In the midst of this conflict, the young princess Nausicaä attempts to negotiate between the parties and, above all, to give a voice to the forest, which cannot speak for itself. Nausicaä, who is based on both the character of the same name from the Odyssey and the Japanese story Mushi-mezuru Himegimi, is a talented pilot, botanist and can communicate with animals like no other human being. While everyone else sees the sea of decay as a threat that can only be eliminated by force, Nausicaä discovers that it is not nature that threatens humans here, but rather the toxic spores that are a late consequence of the nuclear war that nearly wiped out humanity. The trees have become petrified in a process of self-regulation and bind the pollutants, purifying the groundwater. The animal inhabitants of the mushroom forest have adapted to their environment and protect their habitat from attack. What at first glance appears to be an irretrievably catastrophic eco-apocalypse turns out, on closer inspection, to be a self-regulating ecosystem. This is an idea that Lynn Margulis and James Lovelock introduced into the environmental discourse on a global scale as the Gaia hypothesis. Incidentally, the Gaia hypothesis is less esoteric than the title suggests; it merely attempts to capture certain self-regulating mechanisms of the Earth system in a single image, whereas Miyazaki’s film actually tends towards a certain spiritual transfiguration. The message is that ecosystems are complex and not always apparent at first glance. The measures that humans use to combat decay are, in fact, what caused it in the first place. Nausicaä leads by example and attempts (following Donna Haraway) to relate to her non-human environment rather than viewing it as a resource. She understands that in a catastrophic environment, survival can only ever be co-evolution (‘becoming with’) and that humans are just as much a part of extremely fragile assemblages (cf. Anna Tsing), i.e. ecological and economic structures, as all other living beings.

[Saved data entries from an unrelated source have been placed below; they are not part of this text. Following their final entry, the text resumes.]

(** *** [discardSandboxCmd], the revert command (part_000:356-388)

    [originalDoc] is what [openTextDocument] resolves to, [None] when it
    rejects.  The results of [applyEdit] and [save] are not looked at. *)
Definition discardSandboxCmd (active : option string)
    (originalDoc : option TextDocument) (w : World) : World :=
  match active with
  | None => w
  | Some docUriStr =>
      match sandboxMap w !! docUriStr ≫= (fun l => heap w !! l) with
      | None => w
      | Some mapping =>
          let w := emit (OpenTextDocument (originalUri mapping)) w in
          match originalDoc ≫= (fun d => buildRestore d (regions mapping)) with
          | None => emit (ShowErrorMessage ErrorDiscarding) w
          | Some edits =>
              let w := emit (ApplyEdit (originalUri mapping) edits) w in
              let w := emit (SaveDocument (originalUri mapping)) w in
              let w :=
                match backupUri mapping with
                | Some b => emit (FsDelete b) w
                | None => w
                end in
              let w := with_sandboxMap (delete docUriStr (sandboxMap w)) w in
              let w := emit CloseActiveEditor w in
              emit (ShowInformationMessage SandboxDiscarded) w
          end
      end
  end.

(** *** [toggleLiveSyncCmd] (part_000:390-399) *)
Definition toggleLiveSyncCmd (active : option string) (w : World) : World :=
  match active with
  | None => w
  | Some docUriStr =>
      match sandboxMap w !! docUriStr ≫= (fun l => (l,.) <$> heap w !! l) with
      | None => w
      | Some (l, mapping) =>
          let w := update l (set_isLive (negb (isLive mapping))) w in
          emit (ShowInformationMessage
                  (if negb (isLive mapping) then LiveSyncEnabled
                   else LiveSyncDisabled)) w
      end
  end.

(** *** [changeListener] (part_000:401-420)

    The document already has its new text when the listener runs.  A
    pending timer of the session is cleared and a new one is set; its
    callback closes over the mapping object and the document. *)
Definition changeListener (docKey : string) (isUntitled : bool)
    (text : jsstring) (w : World) : World :=
  let w := with_buffers (<[docKey := text]> (buffers w)) w in
  if negb isUntitled then w
  else
    match sandboxMap w !! docKey ≫= (fun l => (l,.) <$> heap w !! l) with
    | None => w
    | Some (l, mapping) =>
        if negb (isLive mapping) then w
        else
          let w :=
            match debounce mapping with
            | Some h => with_timers (delete h (timers w)) w
            | None => w
            end in
          let h := nextId w in
          let w := with_timers (<[h := (l, docKey)]> (timers w)) (fresh_id w) in
          update l (set_debounce (Some h)) w
    end.

(** The [catch] and [finally] of the timer callback (part_000:414-418). *)
Definition finishCycle (tid : option nat) (l : nat) (threw : bool) (w : World) : World :=
  let w := if threw then emit ConsoleError w else w in
  let w := update l (set_mutex false) w in
  match tid with
  | Some t => with_tasks (delete t (tasks w)) w
  | None => w
  end.

(** *** The timer callback (part_000:409-419) with
    [applySandboxSegmentsToOriginal] up to its first [await]
    (part_000:486-507) *)
Definition timerCallback (h : handle) (w : World) : World :=
  match timers w !! h with
  | None => w
  | Some (l, docKey) =>
      let w := with_timers (delete h (timers w)) w in
      match heap w !! l with
      | None => w
      | Some mapping =>
          if mutex mapping then w
          else
            let w := update l (set_mutex true) w in
            let sandboxText := default [] (buffers w !! docKey) in
            match parseSandboxText sandboxText with
            | None => finishCycle None l true w
            | Some parsedCodeBlocks =>
                if bool_decide (size parsedCodeBlocks ≠ length (regions mapping))
                then finishCycle None l false
                       (emit (ShowErrorMessage SeparatorDeleted) w)
                else
                  let w := emit (OpenTextDocument (originalUri mapping)) w in
                  with_tasks
                    (<[nextId w := mkTask l parsedCodeBlocks AwaitOpenTextDocument]>
                       (tasks w))
                    (fresh_id w)
            end
      end
  end.

Definition set_stage (t : nat) (tk : task) (st : stage) (w : World) : World :=
  with_tasks (<[t := mkTask (taskMapping tk) (taskParsed tk) st]> (tasks w)) w.

(** [openTextDocument] settles: the bulk edit is built from the current
    ranges and submitted (part_000:507-518). *)
Definition openSettled (t : nat) (originalDoc : option TextDocument)
    (w : World) : World :=
  match tasks w !! t with
  | Some (mkTask l parsed AwaitOpenTextDocument as tk) =>
      match heap w !! l with
      | None => w
      | Some mapping =>
          match originalDoc ≫= (fun d => buildEdit parsed d (regions mapping)) with
          | None => finishCycle (Some t) l true w
          | Some edits =>
              set_stage t tk AwaitApplyEdit
                (emit (ApplyEdit (originalUri mapping) edits) w)
          end
      end
  | _ => w
  end.

(** [applyEdit] settles (part_000:518-521). *)
Definition applyEditSettled (t : nat) (applied : option bool) (w : World) : World :=
  match tasks w !! t with
  | Some (mkTask l parsed AwaitApplyEdit as tk) =>
      match heap w !! l with
      | None => w
      | Some mapping =>
          match applied with
          | None => finishCycle (Some t) l true w
          | Some false => finishCycle (Some t) l false w
          | Some true =>
              set_stage t tk AwaitSave
                (emit (SaveDocument (originalUri mapping)) w)
          end
      end
  | _ => w
  end.

(** [save] settles: the shift calculus runs on the mapping object
    (part_000:521-538). *)
Definition saveSettled (t : nat) (saved : option bool) (w : World) : World :=
  match tasks w !! t with
  | Some (mkTask l parsed AwaitSave) =>
      match heap w !! l with
      | None => w
      | Some mapping =>
          match saved with
          | None => finishCycle (Some t) l true w
          | Some _ =>
              let '(rs, ok) := shiftCalculus parsed 0 (regions mapping) in
              finishCycle (Some t) l (negb ok) (update l (set_regions rs) w)
          end
      end
  | _ => w
  end.

(** [deactivate] (part_000:581-583). *)
Definition deactivate (w : World) : World := with_sandboxMap ∅ w.

(** The events of the host and what each one runs. *)
Inductive event :=
  | OpenFileSandbox (uriStr : string) (targetLines : list Z)
      (origDoc : TextDocument) (symbols : list DocumentSymbol) (docKey : string)
  | ApplySandbox (active : option string)
  | DiscardSandbox (active : option string) (originalDoc : option TextDocument)
  | ToggleLiveSync (active : option string)
  | DidChangeTextDocument (docKey : string) (isUntitled : bool) (text : jsstring)
  | TimerFired (h : handle)
  | OpenSettled (t : nat) (originalDoc : option TextDocument)
  | ApplyEditSettled (t : nat) (applied : option bool)
  | SaveSettled (t : nat) (saved : option bool)
  | Deactivate.

Definition step (w : World) (e : event) : World :=
  match e with
  | OpenFileSandbox u ls d syms k => openUnifiedSandbox u ls d syms k w
  | ApplySandbox a => applySandboxCmd a w
  | DiscardSandbox a d => discardSandboxCmd a d w
  | ToggleLiveSync a => toggleLiveSyncCmd a w
  | DidChangeTextDocument k u t => changeListener k u t w
  | TimerFired h => timerCallback h w
  | OpenSettled t d => openSettled t d w
  | ApplyEditSettled t a => applyEditSettled t a w
  | SaveSettled t s => saveSettled t s w
  | Deactivate => deactivate w
  end.

Definition run (w : World) (es : list event) : World := foldl step w es.

(** ** The single-region edition (src/src/extension.ts)

    The two paths of the single-region edition that the multi-region
    handlers are compared with: the accept command and the registration of
    a session with its backup. *)
Module SingleRegion.

Record SandboxMapping := mkMapping {
  originalUri : string;
  originalRange : Range;
  originalContent : jsstring;   (* exact original range content (backup) *)
  isLive : bool;
  debounce : option handle;
  backupUri : option string;    (* persisted backup path *)
  mutex : bool
}.

(** The replacement of the recorded range by [text]
    (extension.ts:221-228).  [None] when [lineAt] throws. *)
Definition replaceEdit (mapping : SandboxMapping) (originalDoc : TextDocument)
    (text : jsstring) : option TextEdit :=
  let endLine' :=
    Z.min (endLine (originalRange mapping)) (lineCount originalDoc - 1) in
  endText ← lineAt originalDoc endLine';
  Some (mkEdit (startLine (originalRange mapping)) 0 endLine' (jslen endText)
          (Some text)).

(** [applySandboxCmd] (extension.ts:204-249) for an active editor whose
    document has the text [newText]: the calls made, and whether the
    session was removed from the registry.  [originalDoc] and [applied]
    are the answers of [openTextDocument] and [applyEdit]. *)
Definition applySandboxCmd (mapping : option SandboxMapping)
    (newText : jsstring) (originalDoc : option TextDocument) (applied : bool)
    : list effect * bool :=
  match mapping with
  | None => ([ShowInformationMessage NotRegisteredSandbox], false)
  | Some mapping =>
      let uri := originalUri mapping in
      match originalDoc ≫= (fun d => replaceEdit mapping d newText) with
      | None => ([OpenTextDocument uri; ShowErrorMessage ErrorApplying], false)
      | Some edit =>
          if applied then
            ([OpenTextDocument uri; ApplyEdit uri [edit];
              OpenTextDocument uri; SaveDocument uri;
              ShowInformationMessage ChangesApplied]
             ++ match backupUri mapping with
                | Some b => [FsDelete b]
                | None => []
                end
             ++ [CloseActiveEditor], true)
          else
            ([OpenTextDocument uri; ApplyEdit uri [edit];
              ShowErrorMessage FailedToApply], false)
      end
  end.

(** The end of the [openInSandbox] handler (extension.ts:171-193): the
    mapping is registered, then the backup is persisted.  [dirOk] and
    [writeOk] say whether [createDirectory] and [writeFile] succeeded.
    The result is the mapping object as the handler leaves it, and the
    calls made. *)
Definition registerWithBackup (targetUri : string) (range : Range)
    (content : jsstring) (backupsDir backupPath : string)
    (dirOk writeOk : bool) : SandboxMapping * list effect :=
  let mapping := mkMapping targetUri range content false None None false in
  if negb dirOk then (mapping, [FsCreateDirectory backupsDir; ConsoleWarn])
  else if negb writeOk then
    (mapping, [FsCreateDirectory backupsDir; FsWriteFile backupPath content;
               ConsoleWarn])
  else
    (mkMapping targetUri range content false None (Some backupPath) false,
     [FsCreateDirectory backupsDir; FsWriteFile backupPath content]).

(** [findSymbolAtLine] of the single-region edition (extension.ts:35-50):
    an enclosing symbol is visited; what the search among its children
    returns is returned, the symbol itself when that is nothing. *)
Fixpoint visitSymbol (targetLine : Z) (symbol : DocumentSymbol) : DocumentSymbol :=
  match symbol with
  | Symbol _ _ chn =>
      match
        (fix find (symbols : list DocumentSymbol) : option DocumentSymbol :=
           match symbols with
           | [] => None
           | s :: rest =>
               if encloses targetLine s then Some (visitSymbol targetLine s)
               else find rest
           end) chn
      with
      | Some childMatch => childMatch
      | None => symbol
      end
  end.

Fixpoint findSymbolAtLine (symbols : list DocumentSymbol) (targetLine : Z)
    : option DocumentSymbol :=
  match symbols with
  | [] => None
  | symbol :: rest =>
      if encloses targetLine symbol then Some (visitSymbol targetLine symbol)
      else findSymbolAtLine rest targetLine
  end.

(** The lines [startLine, ..., endLine] of the loop (extension.ts:155). *)
Definition lineNumbers (startLine endLine : Z) : list Z :=
  (fun i : nat => startLine + Z.of_nat i)
    <$> seq 0 (Z.to_nat (endLine - startLine + 1)).

(** The snippet shown in the sandbox (extension.ts:154-158); [None] when
    [lineAt] throws. *)
Definition snippet (origDoc : TextDocument) (r : Range) : option jsstring :=
  snippetLines ← mapM (lineAt origDoc) (lineNumbers (startLine r) (endLine r));
  Some (join [LF] snippetLines).

End SingleRegion.

(** * Notions used in the statements *)

(** ** Texts and separators *)

Definition starts_no_digit (s : jsstring) : Prop :=
  match s with
  | [] => True
  | c :: _ => is_digit c = false
  end.

(** The text of a match: the literal, the id, the literal, the newline. *)
Definition is_newline (nl : jsstring) : Prop := nl = [LF] \/ nl = [CR; LF].
Definition all_digits (ds : jsstring) : Prop :=
  ds <> [] /\ Forall (fun c => is_digit c = true) ds.

Definition valid_id (i : jsstring) : Prop :=
  exists ds, all_digits ds /\ i = REGION_ ++ ds.

(** A separator line: a text that is exactly one match of the separator. *)
Definition is_separator_line (sep : jsstring) : Prop :=
  exists cap, match_separator sep = Some (cap, []).

(** A text is empty or ends with a line feed: it is made of whole lines. *)
Definition whole_lines (A : jsstring) : Prop := A = [] \/ last A = Some LF.

(** Whether the separator matches somewhere in a text. *)
Fixpoint has_separator (s : jsstring) : bool :=
  match s with
  | [] => false
  | _ :: t =>
      match match_separator s with
      | Some _ => true
      | None => has_separator t
      end
  end.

Nausicaä of the Valley of the Wind is therefore Ghibli’s eco-film par excellence, even though it was actually produced before the world-famous film studio was founded. The WWF’s involvement in the film is in itself enough to fuel discussion for many more blog articles, but let’s just mention it in passing here. A certain romanticism of nature does seem to shine through in the end, when the resolution of the conflict between humans and Ohmus is simplified to a communication problem that can only be solved by a mythically transfigured saviour. The film illustrates in a textbook manner how human ways of living can affect the ecosystem. However, the fact that this insight cannot be followed by a happy ending because ecological self-regulatory processes do not adhere to human time frames, has its own tragedy that is not resolved. What remains is the vague hope that future generations will have a better life.
Hayao Miyazaki (1984): Nausicaä of the Valley of the Wind [Film]. Japan.